1. Homework Assignments: 50 % (#1: 12.50; #2: 12.50; #3: 25%)

assignment #1 --  due February 15 -- elementary decision theory (see Sect. 1.5.1 in

textbook – pp. 6 – 16) includes {Bayes minimum error and risk, reject option, and

Neyman – Pearson decision rule} task: “roll” [enough time] two pairs of dice, one pair fair (1 – 6) and

one pair not fair (3 – 8); roll one pair at a time and report the sum x = s for the faces of two dices. for

the fair pair s = 2 ..12 while for the non-fair pair s = 6 .. 16. The decision required is to guess

in an “optimal” fashion the pair rolled. Simulate (on computer) the task,

duplicate the derivations found in Sect. 1.5.1 to minimize error and/or risk, and graph the results

accordingly.

assignment #2 --  due February 22 – EM – Consider three Gaussians pdf’s N (1.0, 0.1), N (1.5, 0.1) and N (2.0, 0.2). Generate 500 samples according to the following rule. The first two samples are generated from the 2nd Gaussian, the 3rd sample from the 1st Gaussian, and the 4th sample from the last Gaussian. This rule repeats until all 500 samples have been generated. The pdf underlying the random samples is modeled as a mixture SUM (i = 1..3) N (m(i), sigma**2(i)) P(i). Use the EM algorithm on the generated samples to estimate the unknown parameters {m(i), sigma**2(i) and P(i)}. Display/graph the three (3) original Gaussians and the mixture approximation. Discuss your results in terms of accuracy and convergence (number of steps).

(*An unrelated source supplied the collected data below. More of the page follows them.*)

Lemma filter_index_spec {A} (l : list A) (index i : nat) :
  filter_index l index i =
    if Nat.leb i index then (firstn (index - i) l ++ skipn (S (index - i)) l)%list else l.
Proof.
  revert i. induction l as [|x l IH]; intros i; cbn [filter_index].
  - destruct (Nat.leb i index), (index - i)%nat; reflexivity.
  - rewrite !IH. destruct (Nat.eqb_spec i index) as [->|Hne].
    + rewrite Nat.leb_refl, Nat.sub_diag.
      assert (E : Nat.leb (S index) index = false) by (apply Nat.leb_gt; lia).
      rewrite E. reflexivity.
    + destruct (Nat.leb i index) eqn:E1.
      * apply Nat.leb_le in E1.
        assert (E2 : Nat.leb (S i) index = true) by (apply Nat.leb_le; lia). rewrite E2.
        replace (index - i)%nat with (S (index - S i)) by lia. reflexivity.
      * apply Nat.leb_gt in E1.
        assert (E2 : Nat.leb (S i) index = false) by (apply Nat.leb_gt; lia). rewrite E2. reflexivity.
Qed.

Lemma substring_0_length (n : nat) (s : string) :
  (n <= String.length s)%nat -> String.length (substring 0 n s) = n.
Proof.
  revert s. induction n as [|n IH]; intros s H; [destruct s; reflexivity|].
  destruct s as [|c s]; cbn in H; [lia|].
  cbn. f_equal. apply IH. lia.
Qed.

End UploadFacts.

assignment #3 --  due March 29 – (Data) Structure < Representation > and

Algorithm <Classifier> - Use 2 (two) Data Sets to Assess Different {representations, classifiers} combinations in Terms of Overall Performance for Multi-Class (c > 2) Classification. First data set should be 2D to allow for display and visualization, while the second data set should be multidimensional.  Representations include {PCA <principal component analysis>, LDA <linear discriminant analysis>, NPLDA <non-parametric LDA>, EPP <exploratory projection pursuit> / EP <evolutionary pursuit [Liu and Wechsler, IEEE on PAMI, 2000]}. Classifiers include {RBF <radial basis functions>, BP <back propagation>}. You can include additional representations, e.g., MDS <multidimensional scaling> and/or classifiers, e.g., SVM <support vector machines>. Define briefly each of the methods used, experimental design regarding data acquisition and software used, comparative (using raw data vs. transformed data) performance observed, limitations  and sensitivity {to parameter choice and/or noise}, and conclusions. Power point presentation expected. The presentation should be made available to the other students on the web.

3. PROJECT:  50% - (3.1) Literature Survey, (3.2) Method, (3.3) Experimental Set Up {data acquisition + software}, Results, and Performance Evaluation, (3.4) Analysis and Future, and (3.5) Class Presentation [ April 26 and May 3].
Topic and Scope for the project to be agreed with the instructor.